The Rauschenberg Overseas Culture Interchange (Roci), pronounced “Rocky” after the American artist’s pet turtle, explored his view that art could be a force for good.
Spanning the entirety of the seven years of Roci’s intense creative production, an exhibition at Thaddaeus Ropac London features canvases, sculptures, cardboard works, neon light and textiles, as well as examples of Rauschenberg’s earliest metal paintings.
It is the first show dedicated to Roci since the project’s conclusion in 1991.
Context is provided through archive materials, including a selection of the artist’s black-and-white photographs taken during his travels. Together, these elements offer an unprecedented overview of one of the most ambitious and wide-reaching artistic interchanges of the late 20th century.
Rauschenberg, born in Texas in 1925, is seen as a foundationary artist in several of the century’s major Western art movements, such as pop art, abstract expressionism and neo-dadaism.

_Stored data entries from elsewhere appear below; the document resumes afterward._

(** ** Theorems *)

(** [rollback_to] succeeds exactly for the points of the fragment
    ([contains_point], the anchor or a header's point). On a well-formed
    fragment a successful rollback makes the point the tip, keeps exactly the
    headers whose slot is not after it, in order, leaves the anchor alone and
    keeps the invariant; a failed one returns the fragment unchanged. *)
Theorem rollback_to_correct f p (H : fragment_ok f) :
  let '(ok, f') := rollback_to p f in
  (ok = true ↔ p ∈ frag_points f) ∧
  (ok = false → f' = f) ∧
  (ok = true →
     frag_tip f' = p ∧ anchor f' = anchor f ∧ fragment_ok f' ∧
     headers f' = filter (λ h, hdr_slot h ≤ anchor_slot p) (headers f)).
Proof.
  pose proof (contains_point_spec f p) as Hp. destruct (contains_point f p) eqn:Hc.
  2:{ rewrite rollback_false by done. naive_solver. }
  destruct (rollback_true p f Hc) as (kept & dropped & Hf & -> & Ht).
  split_and!; [tauto|done|]. intros _. destruct f as [a hs]; simpl in *. subst hs.
  split_and!; [done|done|by eapply fragment_ok_prefix|].
  destruct H as [no H]. simpl in H. symmetry. apply filter_split; intros h Hh; subst p.
  - by apply (extends_split _ _ _ _ h H).
  - apply (extends_split _ _ _ _ h H) in Hh. lia.
Qed.

(** Moving the anchor up to a point of a well-formed fragment removes from
    the front exactly the headers up to that point, reports their number,
    leaves the tip where it was and keeps the invariant: what
    copy-to-immutable relies on. *)
Theorem advance_anchor_correct f p (H : fragment_ok f) (Hp : contains_point f p = true) :
  let '(removed, f') := advance_anchor p f in
  ∃ gone, headers f = gone ++ headers f' ∧ length gone = removed ∧
    frag_tip (mkFragment (anchor f) gone) = p ∧
    anchor f' = p ∧ frag_tip f' = frag_tip f ∧ fragment_ok f'.
Proof.
  destruct (advance_true p f H Hp) as (gone & rest & Hf & Ht & ->).
  destruct f as [a hs]; simpl in *. subst hs p. exists gone. split_and!; [done..| |].
  - unfold frag_tip; simpl. rewrite last_app. by destruct (last rest).
  - by apply fragment_ok_suffix.
Qed.

(** [find_intersect] answers with the first of the peer's points that is on
    the fragment, and with nothing only when none is. *)
Theorem find_intersect_first f points :
  match find_intersect f points with
  | Some p => ∃ before after,
      points = before ++ p :: after ∧ p ∈ frag_points f ∧ (∀ q, q ∈ before → q ∉ frag_points f)
  | None => ∀ q, q ∈ points → q ∉ frag_points f
  end.
Proof.
  induction points as [|p points IH]; simpl; [set_solver|].
  destruct (contains_point f p) eqn:Hc.
  { apply contains_point_spec in Hc. exists [], points. set_solver. }
  assert (p ∉ frag_points f) as Hp by (rewrite <- contains_point_spec; congruence).
  destruct (find_intersect f points) as [q|].
  - destruct IH as (before & after & -> & Hq & Hb). exists (p :: before), after. set_solver.
  - set_solver.
Qed.

(** *** Reachable fragments *)

(** The obligation the documentation of [push] puts on its caller. *)
Definition extends_tip (f : ChainFragment) (h : BlockHeader) : Prop :=
  prev_hash h = link_hash (frag_tip f) ∧ anchor_slot (frag_tip f) < hdr_slot h ∧
  ∀ l, last (headers f) = Some l → block_number l < block_number h.

(** One mutation of the fragment by its owner: headers are pushed when they
    extend the tip, any rollback may be asked for, and the anchor moves to a
    point of the fragment (after [pop_oldest] too, to the popped header). *)
Inductive frag_step : ChainFragment → ChainFragment → Prop :=
| step_push f h : extends_tip f h → frag_step f (frag_push h f)
| step_rollback f p : frag_step f (rollback_to p f).2
| step_advance f p : contains_point f p = true → frag_step f (advance_anchor p f).2
| step_promote f h f' :
    pop_oldest f = (Some h, f') → frag_step f (mkFragment (header_point h) (headers f')).
Lemma header_fields e tail :
  entry_wf e →
  let data := entry_header e ++ tail in
  slice 0 4 data = WAL_MAGIC ∧ be_value (slice 4 8 data) = we_slot e ∧
  be_value (slice 12 8 data) = we_block_no e ∧ slice 20 32 data = we_hash e ∧
  slice 52 32 data = we_prev_hash e ∧ u32_at 84 data = length (we_cbor e).
Proof.
  intros [[Hs1 Hs2] [Hn1 Hn2] Hh Hp _ Hc] data. unfold data, entry_header, wal_header, u32_at.
  set (m := be_bytes 8 (we_slot e)). set (n := be_bytes 8 (we_block_no e)).
  set (l := be_bytes 4 (Z.of_nat (length (we_cbor e)))).
  assert (length m = 8%nat) as Hm by apply length_be_bytes.
  assert (length n = 8%nat) as Hn by apply length_be_bytes.
  assert (length l = 4%nat) as Hl by apply length_be_bytes.
  rewrite <- !app_assoc. unfold u64, u64_max, u32_max in *. split_and!.
  - done.
  - rewrite (slice_field 4 8 WAL_MAGIC m) by done. apply be_value_bytes. simpl. lia.
  - rewrite (app_assoc WAL_MAGIC), (slice_field 12 8 (WAL_MAGIC ++ m) n);
      [apply be_value_bytes; simpl; lia|rewrite length_app, Hm; done|done].
  - rewrite (app_assoc WAL_MAGIC), (app_assoc _ n), (slice_field 20 32 _ (we_hash e));
      [done|rewrite !length_app, Hm, Hn; done|done].
  - rewrite (app_assoc WAL_MAGIC), (app_assoc _ n), (app_assoc _ (we_hash e)),
      (slice_field 52 32 _ (we_prev_hash e));
      [done|rewrite !length_app, Hm, Hn, Hh; done|done].
  - rewrite (app_assoc WAL_MAGIC), (app_assoc _ n), (app_assoc _ (we_hash e)),
      (app_assoc _ (we_prev_hash e)), (slice_field 84 4 _ l);
      [|rewrite !length_app, Hm, Hn, Hh, Hp; done|done].
    unfold l. rewrite be_value_bytes by (simpl; lia). lia.
Qed.

Lemma length_frame e :
  entry_wf e → length (entry_frame e) = (88 + length (we_cbor e) + 4)%nat.
Proof.
  intros H. unfold entry_frame. rewrite !length_app, length_header, length_be_bytes by done. lia.
Qed.

Lemma frame_app e tail :
  entry_frame e ++ tail = entry_header e ++
    (we_cbor e ++ be_bytes 4 (crc32_hash (entry_header e ++ we_cbor e)) ++ tail).
Proof. unfold entry_frame. by rewrite <- !app_assoc. Qed.

Lemma frame_fields e tail :
  entry_wf e →
  let data := entry_frame e ++ tail in
  slice 0 4 data = WAL_MAGIC ∧ be_value (slice 4 8 data) = we_slot e ∧
  be_value (slice 12 8 data) = we_block_no e ∧ slice 20 32 data = we_hash e ∧
  slice 52 32 data = we_prev_hash e ∧ u32_at 84 data = length (we_cbor e).
Proof. intros H data. unfold data. rewrite frame_app. by apply header_fields. Qed.

Context {CROK : CratesOk}.

(** The CRC trailer as the readers see it. *)
Lemma frame_crc e tail :
  entry_wf e →
  let data := entry_frame e ++ tail in
  let cbor_end := (88 + length (we_cbor e))%nat in
  be_value (slice cbor_end 4 data) = crc32_hash (take cbor_end data).
Proof.
  intros H data cbor_end. unfold data, entry_frame. rewrite <- !app_assoc, (app_assoc (entry_header e)).
  assert (length (entry_header e ++ we_cbor e) = cbor_end) as Hl.
  { rewrite length_app, length_header by done. done. }
  rewrite slice_field, take_app_length' by (done || apply length_be_bytes).
  apply be_value_bytes. apply crc32_u32.
Qed.

Lemma read_entry_frame e tail :
  entry_wf e →
  read_entry false true (entry_frame e ++ tail) = Some (e, length (entry_frame e)).
Proof.
  intros H. pose proof (frame_crc e tail H) as Hcrc. cbv zeta in Hcrc.
  unfold read_entry, WAL_HEADER_SIZE, WAL_CRC_SIZE, starts_with_magic.
  rewrite !length_app, length_frame by done.
  destruct (frame_fields e tail H) as (F1 & F2 & F3 & F4 & F5 & F6).
  rewrite F1, F2, F3, F4, F5, F6, bool_decide_eq_true_2 by done. cbn [negb]. cbv zeta iota beta.
  rewrite Hcrc, Z.eqb_refl.
  repeat match goal with |- context [(?x <? ?y)%nat] => destruct (Nat.ltb_spec x y); [lia|] end.
  do 2 f_equal. rewrite frame_app, slice_field by (done || by apply length_header).
  destruct H. destruct e; simpl in *. by subst.
Qed.

Lemma read_entry_torn e n :
  entry_wf e → (n < length (entry_frame e))%nat →
  read_entry false true (take n (entry_frame e)) = None.
Proof.
  intros H Hn. assert (length (take n (entry_frame e)) = n) as Hl by (rewrite length_take; lia).
  rewrite length_frame in Hn by done.
  unfold read_entry, WAL_HEADER_SIZE, WAL_CRC_SIZE. rewrite Hl.
  destruct (Nat.ltb_spec n 88) as [|H88]; [done|]. case_match; [done|].
  assert (take n (entry_frame e) = entry_header e ++
    take (n - 88) (we_cbor e ++ be_bytes 4 (crc32_hash (entry_header e ++ we_cbor e)))) as Hd.
  { unfold entry_frame. rewrite take_app, length_header, take_ge by (rewrite ?length_header; done). done. }
  rewrite Hd. destruct (header_fields e (take (n - 88) (we_cbor e ++
    be_bytes 4 (crc32_hash (entry_header e ++ we_cbor e)))) H) as (_ & _ & _ & _ & _ & F6).
  rewrite F6. repeat (case_match; [done|]). 
  repeat match goal with H : (_ <? _)%nat = false |- _ => apply Nat.ltb_ge in H end. lia.
Qed.

(** Frames followed by a torn frame replay to the entries of the frames. *)
Lemma vol_replay_frames es e n fuel :
  Forall entry_wf es → entry_wf e → (n < length (entry_frame e))%nat → (length es < fuel)%nat →
  replay_entries fuel false true (mjoin (entry_frame <$> es) ++ take n (entry_frame e)) = es.
Proof.
  intros Hes He Hn. revert fuel. induction Hes as [|e0 es He0 Hes IH]; intros [|fuel] Hf;
    [lia| |simpl in Hf; lia|].
  - cbn [fmap list_fmap mjoin list_join app replay_entries]. by rewrite read_entry_torn.
  - rewrite fmap_cons, mjoin_cons, <- app_assoc. cbn [replay_entries].
    rewrite read_entry_frame, drop_app_length by done. f_equal. apply IH. simpl in Hf. lia.
Qed.

Lemma detect_crc_frame e tail : entry_wf e → detect_crc_format (entry_frame e ++ tail) = true.
Proof.
  intros H. pose proof (frame_crc e tail H) as Hcrc. cbv zeta in Hcrc.
  unfold detect_crc_format, WAL_HEADER_SIZE, WAL_CRC_SIZE, starts_with_magic.
  rewrite length_app, length_frame by done.
  destruct (frame_fields e tail H) as (F1 & _ & _ & _ & _ & F6).
  rewrite F1, F6, bool_decide_eq_true_2 by done. cbn [negb]. cbv zeta.
  repeat match goal with |- context [(?x <? ?y)%nat] => destruct (Nat.ltb_spec x y); [lia|] end.
  apply Z.eqb_eq. apply Hcrc.
Qed.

By the 1980s, he was a fixture of the art world and renowned for his keen experimentation. He embarked on Roci with a vision of a large-scale touring exhibition primarily in countries where access to contemporary Western art and freedom of artistic expression were limited or non-existent.
Almost entirely funded by the artist, Roci travelled to 10 countries outside of the United States: Mexico, Chile, Venezuela, China, Tibet, Japan, Cuba, the Soviet Union, Germany (Berlin) and Malaysia, concluding in the US with an exhibition at the National Gallery of Art in Washington DC.
Working with a small team, Rauschenberg undertook a research trip to each participating country ahead of the corresponding leg of the exhibition to visit sites of interest and meet with local artists, artisans and prominent cultural figures.
He then returned to his studio in Captiva, Florida, where he translated his experiences into a new body of work, which was subsequently exhibited alongside the touring retrospective of the artist’s work and a selection of Roci pieces from other countries.
Each iteration of the exhibition consequently facilitated a dialogue between the participating countries through the works assembled, while simultaneously offering an overview of Rauschenberg’s practice to audiences who may have had little or no exposure to contemporary Western art.
“I couldn’t see clearly as an artist until I understood that it wasn’t the similarities that were important, it wasn’t the similarities that pulled things together, but it was the differences that made things interesting,” Rauschenberg says.
At the conclusion of the Roci project, Rauschenberg had created more than 125 paintings, sculptures and editioned objects and over two million visitors worldwide had seen a Roci exhibition.